The general belief seems to be that YouTube and Instagram stand to gain the most in the wake of TikTok’s delisting on American app stores. Both of those platforms have developed full-featured versions of TikTok’s signature format (Shorts for YouTube and Reels for Instagram) and have rolled out multifaceted monetization suites to reward the creators who upload those vertical videos.

Some other players are also determined to woo TikTok refugees in large numbers. Snapchat has pointed out its connections to the subset of creator culture TikTok incubated, and it has noted that 60% of its users are also daily visitors to the TikTok app.

Substack has also made overtures to displaced TikTok users. Its rollout of live video could attract some of the creators who made bank on TikTok with lucrative, shoppable streams.

Or maybe the next hot video app hasn’t been launched yet.
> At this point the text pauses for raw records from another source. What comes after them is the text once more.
(* ===== verification/RlcAmTx.v ===== *)
(** The NR RLC AM entity, second part: status PDUs received, transmission,
    timers and the remaining operations
    (openair2/LAYER2/nr_rlc/nr_rlc_entity_am.c); definitions only.

    The transmission list and the list of segments that wait for their
    acknowledgement have an end pointer, as in RlcSdu; a segment pointer that
    leads to no node of its list is [FBounds]. *)

From S2P Require Import Prelude RlcPdu RlcSdu TimeStat RlcEntity RlcUm RlcRxManager RlcAm RlcAmStatus.

(** [seg->sdu->sn]. *)
Definition seg_sn (h : rlc_heap) (seg : nr_rlc_sdu_segment) : res Z :=
  let* s := heap_get h (seg_sdu seg) in Ok (sdu_sn s).

Fixpoint nr_rlc_tx_sdu_segment_list_add (h : rlc_heap) (e : nr_rlc_entity_am)
    (l : list nr_rlc_sdu_segment) (seg : nr_rlc_sdu_segment) : res (list nr_rlc_sdu_segment) :=
  match l with
  | [] => Ok [seg]
  | cur :: l' =>
      let* sn_cur := seg_sn h cur in
      let* sn_seg := seg_sn h seg in
      if (0 <? sn_compare_tx e sn_cur sn_seg) || ((sn_cur =? sn_seg) && (seg_so seg <? seg_so cur))
      then Ok (seg :: l)
      else let* l'' := nr_rlc_tx_sdu_segment_list_add h e l' seg in Ok (cur :: l'')
  end.

(** ** Status PDUs received *)

Definition so_overlap (s1 e1 s2 e2 : Z) : bool :=
  if s1 <? s2 then (e1 =? -1) || (s2 <=? e1)
  else (e2 =? -1) || (s1 <=? e2).

(** A reader of bits: [None] when the decoder is in error and the code looks. *)
Definition bit_reader : Type := nr_rlc_pdu_decoder -> Z -> res (option (Z * nr_rlc_pdu_decoder)).

(** [get_bits] followed by [R(decoder)], and without. *)
Definition get_bits_R : bit_reader := fun d n =>
  let* (v, d) := nr_rlc_pdu_decoder_get_bits d n in
  Ok (if nr_rlc_pdu_decoder_in_error d then None else Some (v, d)).

Definition get_bits_unchecked : bit_reader := fun d n =>
  let* r := nr_rlc_pdu_decoder_get_bits d n in Ok (Some r).

Definition obind {A B} (m : res (option A)) (k : A -> res (option B)) : res (option B) :=
  let* o := m in match o with Some a => k a | None => Ok None end.

Notation "'let?' x := m 'in' k" := (obind m (fun x => k))
  (at level 10, x pattern, m at level 100, k at level 200) : res_scope.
Entrepreneur Mark Cuban

has expressed interest in funding a TikTok clone that would be built on the decentralized protocol that powers X alternative Bluesky. That could be a good long-term solution, though it won’t do much to help the creators who will lose access to major accounts on Sunday.

Brands

At the end of the day, creators leaving TikTok will probably go to the platforms that can pay them the most, which is why there’s currently a feeding frenzy going on in the world of influencer marketing. Digiday has published a rundown of the incentives platforms are offering to convince brands and agencies to send ad dollars their way.

The most common carrot dangled by these competing platforms seems to be ad spend matches. YouTubePinterestMeta, and Reddit have all offered to provide advertisers with ad credits that will scale depending on the amount of spend. Reddit is matching up to $1,000 of ad spend, whereas Pinterest and Meta are using fixed percentages to calculate those rewards.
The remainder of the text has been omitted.